(* ===== verification/Inference.v ===== *)
(** internal/services/provider/inference (inference.go, catalog.go): the provider of the
    type "inference", which runs a llama.cpp server on one GPU, and its catalog of models.

    The API server, controllerutil.CreateOrUpdate and SetControllerReference, the order
    Go walks a map in, crypto/rand and resource.ParseQuantity (the value of a quantity in
    some unit of which the quantities used are multiples) are the methods of
    [InferenceWorld]. Of an object the fields the code reads or sets are
    fields of a record, and the others are one [any] value, the record's [rest]. A panic
    (of resource.MustParse, or a division by zero) is an error of the pass. *)
From stdpp Require Import base tactics strings list gmap.
From Stdlib Require Import Ascii ZArith Lia.
From S2P Require Import Prelude GoLib GoText GoTime Kube Sha256 StorageAlerts SchedulingPolicy Services Unstructured Postgres.

Open Scope Z_scope.

(** ** Constants *)

Definition image : string := "ghcr.io/ggml-org/llama.cpp:server-cuda-b11277@sha256:7149a45c80596644320de1d565db1b3b8e70b22c66fed612e69b73f6b1e0d746".
Definition defaultCPUs : Z := 4.
Definition defaultContextLength : Z := 4096.
Definition bytesPerMiB : Z := 1024 * 1024.
Definition containerPort : Z := 8080.
Definition serviceClassLabel : string := "frame.plume-labs.io/service-class".
Definition containerName : string := "llama-cpp".
Definition modelCacheVolumeName : string := "model-cache".
Definition modelMountPath : string := "/models".
Definition tmpVolumeName : string := "tmp".
Definition tmpMountPath : string := "/tmp".
Definition runAsUser : Z := 65532.
Definition defaultModelCache : string := "model-cache-pvc".
Definition desiredReplicas : Z := 1.
Definition apiKeySecretSuffix : string := "-inference-key".
Definition apiKeyDataKey : string := "apiKey".
Definition apiKeyDigestAnnotation : string := "frame.plume-labs.io/api-key-sha256".
Definition apiKeyEnvVar : string := "LLAMA_API_KEY".
Definition terminationMessageLimit : nat := 512.
Definition ErrSizeUnread : string := "sizing input unread".

(** ** The catalog *)

Record InferenceModelSpec := mkModel {
  im_WeightsMiB : Z; im_Layers : Z; im_KVHeads : Z; im_HeadDim : Z; im_HostMemoryMiB : Z; im_ContextLength : Z; im_Parallel : Z; im_KVCacheType : string;
  im_CPUMoELayers : Z; im_Threads : Z; im_ReasoningBudget : option Z; im_ReasoningBudgetMessage : string
}.
Abbreviation model := InferenceModelSpec.
Definition plain_model (weights layers heads dim : Z) : model := mkModel weights layers heads dim 0 0 0 "" 0 0 None "".

Definition kvBytesPer32 : gmap string Z := {[ "" := 64; "f16" := 64; "q8_0" := 34; "q4_0" := 18 ]}.
Definition catalog : list (string * model) :=
  [("llama-3.1-8b-instruct", plain_model 4696 32 8 128); ("llama-3.1-70b-instruct", plain_model 40000 80 8 128); ("qwen2.5-7b-instruct", plain_model 4400 28 4 128)].

(** int64 arithmetic. *)
Definition mul64 (x y : Z) : Z := wrap64 (x * y).
Definition add64 (x y : Z) : Z := wrap64 (x + y).
Definition sub64 (x y : Z) : Z := wrap64 (x - y).
Definition quot64 (x y : Z) : result string Z := if y =? 0 then inl "runtime error: integer divide by zero" else inr (wrap64 (Z.quot x y)).
Definition MaxInt64 : Z := 2 ^ 63 - 1.

Definition kvBytesPerToken (m : model) : Z :=
  Z.quot (add64 (mul64 (mul64 (mul64 (mul64 2 (im_Layers m)) (im_KVHeads m)) (im_HeadDim m)) (default 0 (kvBytesPer32 !! im_KVCacheType m))) 31) 32.

Definition unknownModel (name : string) (known : list string) : string :=
  "parameters.model " +:+ quote name +:+ " is not a model this provider serves: known models are " +:+ join ", " (sort_strings known).

(** ** Objects *)

(** A container's port, and that of a Service. *)
Record ContainerPort := mkPort { cp_ContainerPort : Z; cp_rest : any }.
Record ServicePort := mkServicePort { sp_Port : Z; sp_TargetPort : any; sp_rest : any }.
Record Mount := mkMount { mo_Name : string; mo_MountPath : string; mo_ReadOnly : bool }.
(** An environment variable from a key of a Secret. *)
Record EnvVar := mkEnv { ev_Name : string; ev_Secret : string; ev_Key : string }.
Record Capabilities := mkCaps { ca_Drop : list string; ca_Add : list string }.
Record ContainerSecurity := mkSecurity {
  cx_AllowPrivilegeEscalation : option bool; cx_ReadOnlyRootFilesystem : option bool; cx_RunAsNonRoot : option bool; cx_RunAsUser : option Z;
  cx_Capabilities : option Capabilities; cx_rest : any
}.
Record Container := mkContainer {
  co_Name : string; co_Image : string; co_Args : list string; co_VolumeMounts : list Mount; co_Env : list EnvVar; co_Ports : list ContainerPort;
  co_Limits : gmap string Z; co_Requests : gmap string Z; co_Security : option ContainerSecurity; co_rest : any
}.
Record PodSecurity := mkPodSecurity { px_RunAsNonRoot : option bool; px_RunAsUser : option Z; px_SeccompProfile : any; px_rest : any }.
Record PodVolume := mkPodVolume { pl_Name : string; pl_Source : any }.
Record PodSpec := mkPodSpec {
  ps_NodeSelector : strmap; ps_PriorityClassName : string; ps_Automount : option bool; ps_Security : option PodSecurity; ps_Volumes : list PodVolume;
  ps_Containers : list Container; ps_rest : any
}.
(** [de_Controller] is the UID of its controller; the labels and annotations are those
    of the pod template. *)
Record Deployment := mkDeployment {
  de_Controller : option string; de_Replicas : option Z; de_Strategy : any; de_Selector : option strmap; de_Labels : strmap; de_Annotations : strmap; de_Pod : PodSpec; de_rest : any;
  de_Generation : Z; de_ObservedGeneration : Z; de_ReadyReplicas : Z; de_UpdatedReplicas : Z
}.
Record Service := mkServiceObj { so_Controller : option string; so_Selector : strmap; so_Ports : list ServicePort; so_rest : any }.
Record KeySecret := mkKey { ky_Controller : option string; ky_Data : strmap; ky_rest : any }.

→ THE TASK
Every record listed above needs to be written out again exactly.

→ ANSWER FOR THE TASK
(* ===== verification/Inference.v ===== *)
(** internal/services/provider/inference (inference.go, catalog.go): the provider of the
    type "inference", which runs a llama.cpp server on one GPU, and its catalog of models.

    The API server, controllerutil.CreateOrUpdate and SetControllerReference, the order
    Go walks a map in, crypto/rand and resource.ParseQuantity (the value of a quantity in
    some unit of which the quantities used are multiples) are the methods of
    [InferenceWorld]. Of an object the fields the code reads or sets are
    fields of a record, and the others are one [any] value, the record's [rest]. A panic
    (of resource.MustParse, or a division by zero) is an error of the pass. *)
From stdpp Require Import base tactics strings list gmap.
From Stdlib Require Import Ascii ZArith Lia.
From S2P Require Import Prelude GoLib GoText GoTime Kube Sha256 StorageAlerts SchedulingPolicy Services Unstructured Postgres.

Open Scope Z_scope.

(** ** Constants *)

Definition image : string := "ghcr.io/ggml-org/llama.cpp:server-cuda-b11277@sha256:7149a45c80596644320de1d565db1b3b8e70b22c66fed612e69b73f6b1e0d746".
Definition defaultCPUs : Z := 4.
Definition defaultContextLength : Z := 4096.
Definition bytesPerMiB : Z := 1024 * 1024.
Definition containerPort : Z := 8080.
Definition serviceClassLabel : string := "frame.plume-labs.io/service-class".
Definition containerName : string := "llama-cpp".
Definition modelCacheVolumeName : string := "model-cache".
Definition modelMountPath : string := "/models".
Definition tmpVolumeName : string := "tmp".
Definition tmpMountPath : string := "/tmp".
Definition runAsUser : Z := 65532.
Definition defaultModelCache : string := "model-cache-pvc".
Definition desiredReplicas : Z := 1.
Definition apiKeySecretSuffix : string := "-inference-key".
Definition apiKeyDataKey : string := "apiKey".
Definition apiKeyDigestAnnotation : string := "frame.plume-labs.io/api-key-sha256".
Definition apiKeyEnvVar : string := "LLAMA_API_KEY".
Definition terminationMessageLimit : nat := 512.
Definition ErrSizeUnread : string := "sizing input unread".

(** ** The catalog *)

Record InferenceModelSpec := mkModel {
  im_WeightsMiB : Z; im_Layers : Z; im_KVHeads : Z; im_HeadDim : Z; im_HostMemoryMiB : Z; im_ContextLength : Z; im_Parallel : Z; im_KVCacheType : string;
  im_CPUMoELayers : Z; im_Threads : Z; im_ReasoningBudget : option Z; im_ReasoningBudgetMessage : string
}.
Abbreviation model := InferenceModelSpec.
Definition plain_model (weights layers heads dim : Z) : model := mkModel weights layers heads dim 0 0 0 "" 0 0 None "".

Definition kvBytesPer32 : gmap string Z := {[ "" := 64; "f16" := 64; "q8_0" := 34; "q4_0" := 18 ]}.
Definition catalog : list (string * model) :=
  [("llama-3.1-8b-instruct", plain_model 4696 32 8 128); ("llama-3.1-70b-instruct", plain_model 40000 80 8 128); ("qwen2.5-7b-instruct", plain_model 4400 28 4 128)].

(** int64 arithmetic. *)
Definition mul64 (x y : Z) : Z := wrap64 (x * y).
Definition add64 (x y : Z) : Z := wrap64 (x + y).
Definition sub64 (x y : Z) : Z := wrap64 (x - y).
Definition quot64 (x y : Z) : result string Z := if y =? 0 then inl "runtime error: integer divide by zero" else inr (wrap64 (Z.quot x y)).
Definition MaxInt64 : Z := 2 ^ 63 - 1.

Definition kvBytesPerToken (m : model) : Z :=
  Z.quot (add64 (mul64 (mul64 (mul64 (mul64 2 (im_Layers m)) (im_KVHeads m)) (im_HeadDim m)) (default 0 (kvBytesPer32 !! im_KVCacheType m))) 31) 32.

Definition unknownModel (name : string) (known : list string) : string :=
  "parameters.model " +:+ quote name +:+ " is not a model this provider serves: known models are " +:+ join ", " (sort_strings known).

(** ** Objects *)

(** A container's port, and that of a Service. *)
Record ContainerPort := mkPort { cp_ContainerPort : Z; cp_rest : any }.
Record ServicePort := mkServicePort { sp_Port : Z; sp_TargetPort : any; sp_rest : any }.
Record Mount := mkMount { mo_Name : string; mo_MountPath : string; mo_ReadOnly : bool }.
(** An environment variable from a key of a Secret. *)
Record EnvVar := mkEnv { ev_Name : string; ev_Secret : string; ev_Key : string }.
Record Capabilities := mkCaps { ca_Drop : list string; ca_Add : list string }.
Record ContainerSecurity := mkSecurity {
  cx_AllowPrivilegeEscalation : option bool; cx_ReadOnlyRootFilesystem : option bool; cx_RunAsNonRoot : option bool; cx_RunAsUser : option Z;
  cx_Capabilities : option Capabilities; cx_rest : any
}.
Record Container := mkContainer {
  co_Name : string; co_Image : string; co_Args : list string; co_VolumeMounts : list Mount; co_Env : list EnvVar; co_Ports : list ContainerPort;
  co_Limits : gmap string Z; co_Requests : gmap string Z; co_Security : option ContainerSecurity; co_rest : any
}.
Record PodSecurity := mkPodSecurity { px_RunAsNonRoot : option bool; px_RunAsUser : option Z; px_SeccompProfile : any; px_rest : any }.
Record PodVolume := mkPodVolume { pl_Name : string; pl_Source : any }.
Record PodSpec := mkPodSpec {
  ps_NodeSelector : strmap; ps_PriorityClassName : string; ps_Automount : option bool; ps_Security : option PodSecurity; ps_Volumes : list PodVolume;
  ps_Containers : list Container; ps_rest : any
}.
(** [de_Controller] is the UID of its controller; the labels and annotations are those
    of the pod template. *)
Record Deployment := mkDeployment {
  de_Controller : option string; de_Replicas : option Z; de_Strategy : any; de_Selector : option strmap; de_Labels : strmap; de_Annotations : strmap; de_Pod : PodSpec; de_rest : any;
  de_Generation : Z; de_ObservedGeneration : Z; de_ReadyReplicas : Z; de_UpdatedReplicas : Z
}.
Record Service := mkServiceObj { so_Controller : option string; so_Selector : strmap; so_Ports : list ServicePort; so_rest : any }.
Record KeySecret := mkKey { ky_Controller : option string; ky_Data : strmap; ky_rest : any }.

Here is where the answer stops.